Selon l’agence de presse semi-officielle iranienne Tasnim, le général de division Ali Abdullahi, commandant du quartier général central de Khatam al-Anbiya, l’unité responsable de la gestion de la guerre des forces armées iraniennes, a fait une déclaration concernant les menaces de « blocus maritime » du président américain Donald Trump.
Déclarant que les tentatives de « blocus naval » des États-Unis seront considérées comme une violation du cessez-le-feu, Abdullahi a déclaré : « Si les États-Unis veulent poursuivre leurs actions illégales et créer de l’insécurité pour les navires commerciaux et les pétroliers iraniens, les puissantes forces armées iraniennes ne permettront pas la poursuite des exportations et des importations dans le golfe Persique, la mer d’Oman et la mer Rouge. dit-il.
Abdullahi a déclaré que l’Iran « prendra des mesures énergiques pour défendre sa souveraineté et ses intérêts nationaux ».
Le président américain Donald Trump a affirmé dans une déclaration sur ses réseaux sociaux le 12 avril, après l’échec du processus de négociation avec l’Iran au Pakistan, qu’il lancerait un blocus naval contre l’Iran.

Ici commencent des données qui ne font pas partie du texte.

(** C5: with no transaction pending, or one pending on the first word, a
    [set_bit] on a first coordinate followed, without a commit, by a [set_bit]
    on a coordinate of a different word rejects the second call: it reports
    [CrossWordConflict] and returns the handle of the first call otherwise
    unchanged, so the pending word index, value bits and mask bits (and the
    grid and registers) are exactly those the first call left. *)
Theorem set_bit_cross_word_conflict (h : ained) (r1 c1 v1 r2 c2 v2 : Z)
  (Hv1 : valid_coord r1 c1) (Hv2 : valid_coord r2 c2)
  (Hfirst : index h < 0 \/ index h = ained_get_index r1 c1)
  (Hdiff : ained_get_index r1 c1 <> ained_get_index r2 c2) :
  exists h1,
    ained_set_bit r1 c1 v1 h = Some (tt, h1) /\
    index h1 = ained_get_index r1 c1 /\
    Z.testbit (mask h1) (ained_get_word_index r1 c1) = true /\
    Z.testbit (value h1) (ained_get_word_index r1 c1) = negb (v1 =? 0) /\
    ained_set_bit r2 c2 v2 h1 = Some (tt, report CrossWordConflict h1) /\
    index (report CrossWordConflict h1) = index h1 /\
    value (report CrossWordConflict h1) = value h1 /\
    mask (report CrossWordConflict h1) = mask h1 /\
    memory (report CrossWordConflict h1) = memory h1 /\
    stderr (report CrossWordConflict h1) = CrossWordConflict :: stderr h1.
Proof.
  pose proof (get_index_range r1 c1 Hv1) as Hr1.
  pose proof (get_word_index_range r1 c1) as Hb1.
  eexists. split; [apply set_bit_accepted; assumption|].
  cbn zeta. cbn [index mask value set_mask set_value set_index].
  split; [reflexivity|].
  split.
  { rewrite Z.lor_spec, testbit_bit64, Z.eqb_refl by lia. apply orb_true_r. }
  split.
  { destruct (v1 =? 0); cbn [negb].
    - rewrite Z.land_spec, testbit_not64, testbit_bit64, Z.eqb_refl by lia.
      apply andb_false_r.
    - rewrite Z.lor_spec, testbit_bit64, Z.eqb_refl by lia. apply orb_true_r. }
  split; [|repeat split].
  unfold ained_set_bit. cbn [index set_mask set_value set_index].
  rewrite u32_small by lia.
  destruct (Z.leb_spec 0 (ained_get_index r1 c1)); [|lia].
  destruct (Z.eqb_spec (ained_get_index r2 c2) (ained_get_index r1 c1)); [congruence|].
  reflexivity.
Qed.

Lemma set_bit_cross_word_conflict_witness :
  exists h1,
    ained_set_bit 0 0 1 sample_handle = Some (tt, h1) /\
    index h1 = ained_get_index 0 0 /\
    Z.testbit (mask h1) (ained_get_word_index 0 0) = true /\
    Z.testbit (value h1) (ained_get_word_index 0 0) = negb (1 =? 0) /\
    ained_set_bit 8 0 1 h1 = Some (tt, report CrossWordConflict h1) /\
    index (report CrossWordConflict h1) = index h1 /\
    value (report CrossWordConflict h1) = value h1 /\
    mask (report CrossWordConflict h1) = mask h1 /\
    memory (report CrossWordConflict h1) = memory h1 /\
    stderr (report CrossWordConflict h1) = CrossWordConflict :: stderr h1.
Proof.
  apply (set_bit_cross_word_conflict sample_handle 0 0 1 8 0 1).
  - unfold valid_coord. lia.
  - unfold valid_coord. lia.
  - left. cbn. lia.
  - vm_compute. discriminate.
Defined.

Lemma testbit_requested v val id k :
  0 <= id < 64 -> 0 <= k < 64 ->
  Z.testbit (if negb (v =? 0) then Z.lor val (bit64 id)
             else Z.land val (not64 (bit64 id))) k =
  if id =? k then negb (v =? 0) else Z.testbit val k.
Proof.
  intros Hid Hk. destruct (v =? 0); cbn [negb].
  - rewrite Z.land_spec, testbit_not64, testbit_bit64 by lia.
    destruct (id =? k); cbn [negb]; auto using andb_false_r, andb_true_r.
  - rewrite Z.lor_spec, testbit_bit64 by lia.
    destruct (id =? k); auto using orb_false_r, orb_true_r.
Qed.

Lemma commit_pending h :
  length (memory h) = 128%nat -> 0 <= index h < 128 ->
  ained_commit h =
  Some (tt, set_index (-1) (set_value 0 (set_mask 0
              (set_memory (<[Z.to_nat (index h) :=
                             masked_word (word_at h (index h)) (mask h) (value h)]> (memory h))
                 (set_reg_mask (mask h) h))))).
Proof.
  intros Hlen Hidx. unfold ained_commit.
  destruct (Z.ltb_spec (index h) 0); [lia|].
  unfold bind, modify.
  rewrite mem_write_ok by (cbn [memory set_reg_mask]; assumption).
  reflexivity.
Qed.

En conséquence, les États-Unis ont affirmé qu’ils n’autoriseraient aucun navire à se déplacer des eaux libres vers la côte iranienne et à jeter l’ancre dans les eaux territoriales et les ports iraniens.

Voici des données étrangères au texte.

(** Scenario 3 of the contract: table 999, an admin. *)
Lemma update_table_status_unknown_table_witness :
  exists w',
    Demo.run (Demo.put (Some "Bearer admin.jwt") (Demo.status_body "available"))
             999 =
      (inr (jsonify [("error", JStr "Table 999 not found")], 404%Z), w') /\
    tables (db w') = Demo.seeded.
Proof.
  apply (update_table_status_unknown_table
           Demo.environ Demo.jwt_decode Demo.no_faults 999
           (Demo.put (Some "Bearer admin.jwt") (Demo.status_body "available"))
           (Demo.claims 1 "admin") (JInt 1) "admin"
           [("status", JStr "available")] "available").
  - apply (demo_carries "Bearer" "admin.jwt");
      [reflexivity | reflexivity | discriminate | reflexivity].
  - reflexivity.
  - reflexivity.
  - simpl. tauto.
  - reflexivity.
  - reflexivity.
  - simpl. tauto.
  - intros r Hr. simpl in Hr.
    destruct Hr as [<-|[<-|[<-|[<-|[<-|[]]]]]]; discriminate.
  - intros op. reflexivity.
Defined.

(** Scenario 5 of the contract: the role is "customer". *)
Lemma update_table_status_forbidden_witness :
  exists w',
    Demo.run (Demo.put (Some "Bearer customer.jwt")
                       (Demo.status_body "occupied")) 3 =
      (inr unauthorized, w') /\
    snd unauthorized = 403%Z /\
    snd unauthorized <> snd token_missing /\
    snd unauthorized <> snd token_expired /\
    snd unauthorized <> snd token_invalid /\
    db w' = Demo.store /\ stdout w' = [].
Proof.
  apply (update_table_status_forbidden
           Demo.environ Demo.jwt_decode Demo.no_faults 3
           (Demo.put (Some "Bearer customer.jwt") (Demo.status_body "occupied"))
           (Demo.claims 9 "customer") (JInt 9) (JStr "customer")).
  - apply (demo_carries "Bearer" "customer.jwt");
      [reflexivity | reflexivity | discriminate | reflexivity].
  - reflexivity.
  - reflexivity.
  - intros s Hs. simpl in Hs. destruct Hs as [<-|[<-|[]]]; discriminate.
Defined.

Le Commandement central américain (CENTCOM) a annoncé hier que le blocus américain des ports iraniens était accompagné de plus de 10 000 soldats, ainsi que de dizaines de navires et d’avions de guerre.
Dans les données instantanées des sociétés de suivi des pétroliers, il a été constaté que 2 navires liés à l’Iran ont franchi hier le détroit d’Ormuz.

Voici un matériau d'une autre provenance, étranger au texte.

(** * rotation_marker.js: the 3D wireframe renderer

    A shallow embedding of the point-cloud renderer of
    [src/rotation_marker.js] (the second script of the file: configuration,
    pointer handlers, [loadOBJ], [animate], the matrix helpers and
    [loadFirstOBJ]; of the first script, [getFirstSVG]), and the
    properties of its model loader, rotation state, projector and style
    resolver.

    Numbers.  A JavaScript number is an IEEE-754 double.  The embedding keeps
    the special values the program can run into ([NaN], [+Infinity],
    [-Infinity]) and takes every finite double as the real number it denotes:
    arithmetic on finite values is exact (no rounding, no overflow) and the
    two zeros are not told apart (a zero divisor counts as [+0], which is the
    only zero the divisors of this program can be).  [undefined], which the
    program only ever feeds to arithmetic, is read as [NaN], its [ToNumber]
    value. *)

From Stdlib Require Import Reals RList Lra Lia List String Ascii Bool.
From Stdlib Require Import ZArith QArith Qreals RNsatz.
From Stdlib Require Import Decimal DecimalString DecimalNat.
Import ListNotations.

Close Scope Q_scope.
Set Implicit Arguments.

(* ================================================================= *)
(** ** JavaScript numbers *)

Module Num.

Local Open Scope R_scope.

Inductive num : Type :=
| NaN
| NInf
| PInf
| Fin (r : R).

Definition Rltb (x y : R) : bool := if Rlt_dec x y then true else false.

(** Sign of a real: [Lt] negative, [Eq] zero, [Gt] positive. *)
Definition Rsign (r : R) : comparison :=
  if Rlt_dec 0 r then Gt else if Rlt_dec r 0 then Lt else Eq.

Definition sign_mul (a b : comparison) : comparison :=
  match a, b with
  | Eq, _ | _, Eq => Eq
  | Lt, Lt | Gt, Gt => Gt
  | _, _ => Lt
  end.

(** The infinity of a given sign; a zero sign stands for an invalid
    operation ([0 * Infinity], [0 / 0]). *)
Definition inf_of (s : comparison) : num :=
  match s with Eq => NaN | Lt => NInf | Gt => PInf end.

Definition sign (a : num) : comparison :=
  match a with
  | NaN => Eq
  | NInf => Lt
  | PInf => Gt
  | Fin r => Rsign r
  end.

Definition neg (a : num) : num :=
  match a with
  | NaN => NaN
  | NInf => PInf
  | PInf => NInf
  | Fin r => Fin (- r)
  end.

Definition add (a b : num) : num :=
  match a, b with
  | NaN, _ | _, NaN => NaN
  | Fin x, Fin y => Fin (x + y)
  | PInf, NInf | NInf, PInf => NaN
  | PInf, _ | _, PInf => PInf
  | NInf, _ | _, NInf => NInf
  end.

Definition sub (a b : num) : num := add a (neg b).

Definition mul (a b : num) : num :=
  match a, b with
  | NaN, _ | _, NaN => NaN
  | Fin x, Fin y => Fin (x * y)
  | _, _ => inf_of (sign_mul (sign a) (sign b))
  end.

Definition div (a b : num) : num :=
  match a, b with
  | NaN, _ | _, NaN => NaN
  | Fin x, Fin y =>
      match Rsign y with
      | Eq => inf_of (Rsign x)
      | _ => Fin (x / y)
      end
  | Fin _, _ => Fin 0
  | _, Fin y =>
      match Rsign y with
      | Eq => a
      | s => inf_of (sign_mul (sign a) s)
      end
  | _, _ => NaN
  end.

(** [a < b]; every comparison with [NaN] is false. *)
Definition lt (a b : num) : bool :=
  match a, b with
  | NaN, _ | _, NaN => false
  | Fin x, Fin y => Rltb x y
  | NInf, NInf | PInf, _ | _, NInf => false
  | NInf, _ | _, PInf => true
  end.

Definition gt (a b : num) : bool := lt b a.

(** [Math.abs], [Math.sqrt], [Math.cos], [Math.sin]. *)
Definition Math_abs (a : num) : num :=
  match a with
  | NaN => NaN
  | NInf | PInf => PInf
  | Fin r => Fin (Rabs r)
  end.

Definition Math_sqrt (a : num) : num :=
  match a with
  | NaN | NInf => NaN
  | PInf => PInf
  | Fin r => if Rlt_dec r 0 then NaN else Fin (sqrt r)
  end.

Definition Math_cos (a : num) : num :=
  match a with Fin r => Fin (cos r) | _ => NaN end.

Definition Math_sin (a : num) : num :=
  match a with Fin r => Fin (sin r) | _ => NaN end.

(** [Math.min(...args)] and [Math.max(...args)]: the running value starts at
    [+Infinity] (resp. [-Infinity]); a [NaN] argument makes the result
    [NaN]. *)
Definition min2 (lowest x : num) : num :=
  match lowest, x with
  | NaN, _ | _, NaN => NaN
  | _, _ => if lt x lowest then x else lowest
  end.

Definition max2 (highest x : num) : num :=
  match highest, x with
  | NaN, _ | _, NaN => NaN
  | _, _ => if gt x highest then x else highest
  end.

Definition Math_min (args : list num) : num := fold_left min2 args PInf.
Definition Math_max (args : list num) : num := fold_left max2 args NInf.

(** Reading an array at an index: outside the array the read gives
    [undefined], which the arithmetic of the program turns into [NaN]. *)
Definition elt (a : list num) (i : nat) : num := nth i a NaN.

(** [a[i] = v] on an array: inside the array the element is replaced; at or
    past its end the array grows, the skipped positions being holes (read as
    [undefined]). *)
Fixpoint assign (a : list num) (i : nat) (v : num) : list num :=
  match i, a with
  | O, [] => [v]
  | O, _ :: a' => v :: a'
  | S i', [] => NaN :: assign [] i' v
  | S i', x :: a' => x :: assign a' i' v
  end.

Definition is_fin (a : num) : Prop :=
  match a with Fin _ => True | _ => False end.

Definition is_nan (a : num) : bool :=
  match a with NaN => true | _ => false end.

End Num.
Export Num.

Declare Scope js_scope.
Delimit Scope js_scope with js.
Bind Scope js_scope with num.
Infix "+" := add : js_scope.
Infix "-" := sub : js_scope.
Infix "*" := mul : js_scope.
Infix "/" := div : js_scope.
Notation "- x" := (neg x) : js_scope.
Infix "<?" := lt : js_scope.
Infix ">?" := gt : js_scope.

Open Scope js_scope.

(* ================================================================= *)
(** ** Matrix helpers *)

(** A matrix is a flat row-major array of nine numbers, a vector an array of
    three. *)

Definition identityMatrix : list num :=
  [Fin 1; Fin 0; Fin 0;  Fin 0; Fin 1; Fin 0;  Fin 0; Fin 0; Fin 1].

Definition applyMatrix (m v : list num) : list num :=
  let x := elt v 0 in
  let y := elt v 1 in
  let z := elt v 2 in
  [ elt m 0 * x + elt m 1 * y + elt m 2 * z;
    elt m 3 * x + elt m 4 * y + elt m 5 * z;
    elt m 6 * x + elt m 7 * y + elt m 8 * z ].

(** The two nested [for] loops over [r] and [c], assigning [m[r*3+c]] in an
    array that starts empty. *)
Definition multiplyMatrices (a b : list num) : list num :=
  fold_left
    (fun m r =>
       fold_left
         (fun m c =>
            assign m (r * 3 + c)
              (elt a (r * 3 + 0) * elt b (0 * 3 + c)
               + elt a (r * 3 + 1) * elt b (1 * 3 + c)
               + elt a (r * 3 + 2) * elt b (2 * 3 + c)))
         [0; 1; 2]%nat m)
    [0; 1; 2]%nat [].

L’agence de presse Fars a annoncé aujourd’hui que deux navires iraniens ont traversé le détroit d’Ormuz et atteint les eaux territoriales iraniennes avec leur système de positionnement activé pendant le « blocus maritime » américain.
Dans sa déclaration du 5 avril, Ali Akbar Velayati, conseiller du dirigeant iranien l’ayatollah Mojtaba Khamenei, a prévenu que le détroit de Bab al-Mandeb, ainsi que le détroit d’Ormuz, pourraient être fermés en réponse aux menaces des États-Unis.